UNITED NATIONS (Reuters) - A U.S. attempt to get the United Nations to condemn violence by Palestinian militant group Hamas for the first time failed on Thursday because the draft resolution fell short of votes needed in the General Assembly.
The resolution required two-thirds support and while Assembly resolutions are non-binding, they can carry political weight. The U.S. text received 87 votes in favor, 58 against, 32 abstentions and 16 countries did not vote.
In an earlier procedural move requested by Kuwait, the 193-member body narrowly voted to require two-thirds support and not a simple majority for adoption of the draft resolution.
Outgoing U.S. Ambassador to the United Nations Nikki Haley had written to member states on Monday to urge them to vote for the U.S.-drafted text, warning them: “The United States takes the outcome of this vote very seriously.”
Haley, who will step down at the end of the year, has been a staunch defender of Israel.
“Before the General Assembly can credibly advocate compromise and reconciliation between the Palestinians and Israel, it must on record, unambiguously and unconditionally, condemn Hamas terrorism,” Haley told the body before the vote.
The United States is working on a long-awaited plan to broker peace between Israel and the Palestinians, but the Palestinians are skeptical and have accused the Trump administration of siding with Israel on core issues.

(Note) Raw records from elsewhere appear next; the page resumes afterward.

(** * cli.blocks: commands, commandlets, modes and the argument tokenizer

    A shallow embedding of [blocks.py].  Python strings are embedded as
    [string], one [ascii] per code point (code points below 256); class
    attributes that the code mutates are threaded as explicit state; raised
    exceptions are values of [exn].  The input of a mode is the list of the
    lines that [input] will read, and its output the list of the texts
    written; logging has no effect on either and is left out.  A command
    body is a function on the state it can reach; it does not read the
    input itself. *)

From Stdlib Require Import Ascii ZArith.
From stdpp Require Import base tactics option list gmap strings sorting.
From Equations Require Import Equations.

Local Open Scope Z_scope.

(** ** Python primitives used by the module *)

Module Py.

Inductive exn : Type :=
| TypeError
| ValueError
| IndexError
| AttributeError
| EOFError
| StopIteration
| IncorrectCommand (msg : string)
| IncorrectArguments (msg : string).

(** The outcome of evaluating an expression: a value or a raised exception. *)
Inductive result (A : Type) : Type :=
| Ret (a : A)
| Raise (e : exn).
Arguments Ret {A} a.
Arguments Raise {A} e.

Definition space : ascii := "032"%char.
Definition dquote : ascii := "034"%char.
Definition squote : ascii := "039"%char.
Definition newline : ascii := "010"%char.
Definition tab : ascii := "009"%char.

Definition eqc (a b : ascii) : bool := Ascii.eqb a b.

(** [c in s] for a one-character string [c]. *)
Fixpoint mem (c : ascii) (s : string) : bool :=
  match s with
  | EmptyString => false
  | String d s' => eqc c d || mem c s'
  end.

Hamas official Sami Abu Zuhri told Reuters that “rejecting the American drafted resolution against the resistance represents a blow to the American administration and reaffirms the legitimacy of the resistance.”
Israel’s U.N. Ambassador Danny Danon said the countries that rejected the draft resolution should be ashamed. Israeli Prime Minister Benjamin Netanyahu commended those that voted in favor.

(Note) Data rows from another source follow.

Lemma getitem_Some {A : Type} (l : list A) i x :
  l !! i = Some x -> getitem l i = Return x.
Proof. unfold getitem. intros ->. reflexivity. Qed.

Lemma getitem_Return {A : Type} (l : list A) i x :
  getitem l i = Return x -> l !! i = Some x.
Proof. unfold getitem. destruct (l !! i); congruence. Qed.

Lemma setitem_lt {A : Type} (l : list A) i v :
  i < length l -> setitem l i v = Return (<[i := v]> l).
Proof.
  intros Hlt. unfold setitem.
  destruct (Nat.ltb_spec i (length l)) as [_ | Hge]; [reflexivity | lia].
Qed.

Lemma getitem2_Return {A : Type} (M : list (list A)) i j x :
  getitem2 M i j = Return x <->
  exists row, M !! i = Some row /\ row !! j = Some x.
Proof.
  unfold getitem2, getitem. split.
  - destruct (M !! i) as [row |] eqn:Hrow; simpl; [| congruence].
    destruct (row !! j) eqn:Hx; simpl; [| congruence].
    intros [= ->]. eauto.
  - intros (row & -> & Hx). simpl. rewrite Hx. reflexivity.
Qed.

Lemma setitem2_Return {A : Type} (M : list (list A)) i j v row :
  M !! i = Some row -> j < length row ->
  setitem2 M i j v = Return (<[i := <[j := v]> row]> M).
Proof.
  intros Hrow Hj. unfold setitem2.
  rewrite (getitem_Some _ _ _ Hrow), bind_Return.
  rewrite (setitem_lt _ _ _ Hj), bind_Return.
  apply setitem_lt. eapply lookup_lt_Some, Hrow.
Qed.

(** ** Matrices described cell by cell *)

Lemma dims_row {A : Type} n m (M : list (list A)) i :
  dims n m M -> i <= n -> exists row, M !! i = Some row /\ length row = S m.
Proof.
  intros [Hlen Hrows] Hi.
  destruct (lookup_lt_is_Some_2 M i) as [row Hrow]; [lia |].
  exists row. split; [assumption | eauto].
Qed.

Lemma dims_replicate {A : Type} n m (x : A) :
  dims n m (replicate (n + 1) (replicate (m + 1) x)).
Proof.
  split.
  - rewrite length_replicate. lia.
  - intros i row [-> _]%lookup_replicate. rewrite length_replicate. lia.
Qed.

Lemma mat_spec_replicate {A : Type} n m filled (f : nat -> nat -> A) x :
  (forall i j, i <= n -> j <= m -> filled i j -> f i j = x) ->
  mat_spec n m filled f (replicate (n + 1) (replicate (m + 1) x)).
Proof.
  intros Hf. split; [apply dims_replicate |].
  intros i j Hi Hj Hfill. apply getitem2_Return.
  exists (replicate (m + 1) x). split.
  - apply lookup_replicate_2. lia.
  - rewrite (Hf i j Hi Hj Hfill). apply lookup_replicate_2. lia.
Qed.

(** Writing [f i j] at [(i, j)] succeeds and adds that cell to the cells on
    which the matrix agrees with [f]. *)
Lemma mat_spec_set {A : Type} n m (filled filled' : nat -> nat -> Prop)
  (f : nat -> nat -> A) M i j v :
  mat_spec n m filled f M -> i <= n -> j <= m -> v = f i j ->
  (forall a b, a <= n -> b <= m -> filled' a b ->
     filled a b \/ (a = i /\ b = j)) ->
  exists M', setitem2 M i j v = Return M' /\ mat_spec n m filled' f M'.
Proof.
  intros [Hdims Hcells] Hi Hj -> Hfill.
  destruct (dims_row n m M i Hdims Hi) as (row & Hrow & Hlen).
  exists (<[i := <[j := f i j]> row]> M). split.
  { apply setitem2_Return; [assumption | lia]. }
  destruct Hdims as [HlenM Hrows]. split.
  - split; [rewrite length_insert; assumption |].
    intros a r Hr. destruct (decide (a = i)) as [-> | Hne].
    + rewrite list_lookup_insert_eq in Hr by lia.
      injection Hr as <-. rewrite length_insert. assumption.
    + rewrite list_lookup_insert_ne in Hr by congruence. eauto.
  - intros a b Ha Hb Hab. apply getitem2_Return.
    destruct (decide (a = i)) as [-> | Hne].
    + exists (<[j := f i j]> row). split.
      { apply list_lookup_insert_eq. lia. }
      destruct (decide (b = j)) as [-> | Hneb].
      * apply list_lookup_insert_eq. lia.
      * rewrite list_lookup_insert_ne by congruence.
        destruct (Hfill i b Ha Hb Hab) as [Hold | [_ ->]]; [| congruence].
        apply Hcells in Hold; [| assumption ..].
        apply getitem2_Return in Hold as (row' & Hrow' & Hb').
        congruence.
    + destruct (Hfill a b Ha Hb Hab) as [Hold | [-> _]]; [| congruence].
      apply Hcells in Hold; [| assumption ..].
      apply getitem2_Return in Hold as (row' & Hrow' & Hb').
      exists row'. split; [| assumption].
      rewrite list_lookup_insert_ne by congruence. assumption.
Qed.

Lemma mat_spec_weaken {A : Type} n m (filled filled' : nat -> nat -> Prop)
  (f : nat -> nat -> A) M :
  mat_spec n m filled f M ->
  (forall a b, a <= n -> b <= m -> filled' a b -> filled a b) ->
  mat_spec n m filled' f M.
Proof. intros [Hdims Hcells] Hsub. split; [assumption | eauto]. Qed.

(** ** [for] loops *)

Lemma for_each_range_inv {St : Type} (P : nat -> St -> Prop)
  (body : nat -> St -> outcome St) (lo hi : nat) (s : St) :
  lo <= hi -> P lo s ->
  (forall k s, lo <= k < hi -> P k s ->
     exists s', body k s = Return s' /\ P (S k) s') ->
  exists s', for_each (range lo hi) body s = Return s' /\ P hi s'.
Proof.
  unfold range. remember (hi - lo) as d eqn:Hd.
  revert lo s Hd. induction d as [| d IH]; intros lo s Hd Hle HP Hbody.
  - assert (hi = lo) as -> by lia. exists s. split; [reflexivity | assumption].
  - destruct (Hbody lo s) as (s1 & Hs1 & HP1); [lia | assumption |].
    destruct (IH (S lo) s1) as (s2 & Hs2 & HP2); [lia | lia | assumption | |].
    { intros k s' Hk. apply Hbody. lia. }
    exists s2. split; [| assumption].
    simpl. rewrite Hs1, bind_Return. assumption.
Qed.

(** ** The matrices built by the engine *)

Section Run.
Context {Self : Type} `{!Aligner Self} (self : Self).
Variables seq1 seq2 : str.

Let n := length seq1.
Let m := length seq2.
Let gap := gap_penalty (base self).

Lemma cell_row0 j : cell self seq1 seq2 0 j = (Z.of_nat j * gap)%Z.
Proof. reflexivity. Qed.

Lemma cell_col0 i : cell self seq1 seq2 i 0 = (Z.of_nat i * gap)%Z.
Proof. destruct i; reflexivity. Qed.

Lemma cell_interior i j :
  cell self seq1 seq2 (S i) (S j) =
  max3 (diagonal_candidate self seq1 seq2 i j (cell self seq1 seq2 i j))
       (gap_candidate self (cell self seq1 seq2 i (S j)))
       (gap_candidate self (cell self seq1 seq2 (S i) j)).
Proof. reflexivity. Qed.

Lemma symbol_lookup (s : str) k c : s !! k = Some c -> symbol s k = c.
Proof. unfold symbol. intros ->. reflexivity. Qed.

Lemma initialize_score_matrix_spec :
  exists S0, _initialize_score_matrix self n m = Return S0 /\
    mat_spec n m (fun a b => a = 0 \/ b = 0) (cell self seq1 seq2) S0.
Proof.
  unfold _initialize_score_matrix.
  destruct (for_each_range_inv
    (fun j M => mat_spec n m (fun a b => a = 0 /\ b < j) (cell self seq1 seq2) M)
    (fun j matrix => setitem2 matrix 0 j (Z.of_nat j * gap_penalty (base self))%Z)
    1 (m + 1) (replicate (n + 1) (replicate (m + 1) 0%Z)))
    as (M1 & HM1 & Hspec1).
  { lia. }
  { apply mat_spec_replicate. intros i j _ _ [-> Hj].
    assert (j = 0) as -> by lia. reflexivity. }
  { intros k M Hk HM. eapply mat_spec_set; [exact HM | lia | lia | | ].
    - reflexivity.
    - simpl. intros. lia. }
  rewrite HM1, bind_Return.
  destruct (for_each_range_inv
    (fun i M => mat_spec n m (fun a b => a = 0 \/ (b = 0 /\ a < i))
                  (cell self seq1 seq2) M)
    (fun i matrix => setitem2 matrix i 0 (Z.of_nat i * gap_penalty (base self))%Z)
    1 (n + 1) M1) as (M2 & HM2 & Hspec2).
  { lia. }
  { eapply mat_spec_weaken; [exact Hspec1 |]. simpl. intros. lia. }
  { intros k M Hk HM. eapply mat_spec_set; [exact HM | lia | lia | | ].
    - symmetry. apply cell_col0.
    - simpl. intros. lia. }
  rewrite HM2, bind_Return. exists M2. split; [reflexivity |].
  eapply mat_spec_weaken; [exact Hspec2 |]. simpl. intros. lia.
Qed.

Israel captured Gaza in the 1967 Middle East war but withdrew in 2005, while holding onto most of the separate West Bank, where Palestinians have limited self-rule.
For more than a decade Gaza has been controlled by Hamas under an Israeli-Egyptian blockade. The economy has collapsed, creating what the World Bank describes as a humanitarian crisis with shortages of water, electricity and medicine.
Israel says it has no choice but to enforce its blockade to defend itself against Hamas, which calls for Israel’s destruction and has used Gaza as a base for missile attacks.
Iran’s Deputy U.N. Ambassador Eshagh Al Habib accused the United States of trying to deflect the attention of the world from the root causes of the conflict and said “we recognize Hamas as a legitimate resistance movement fighting for the liberation of Palestinian territory from foreign occupation.”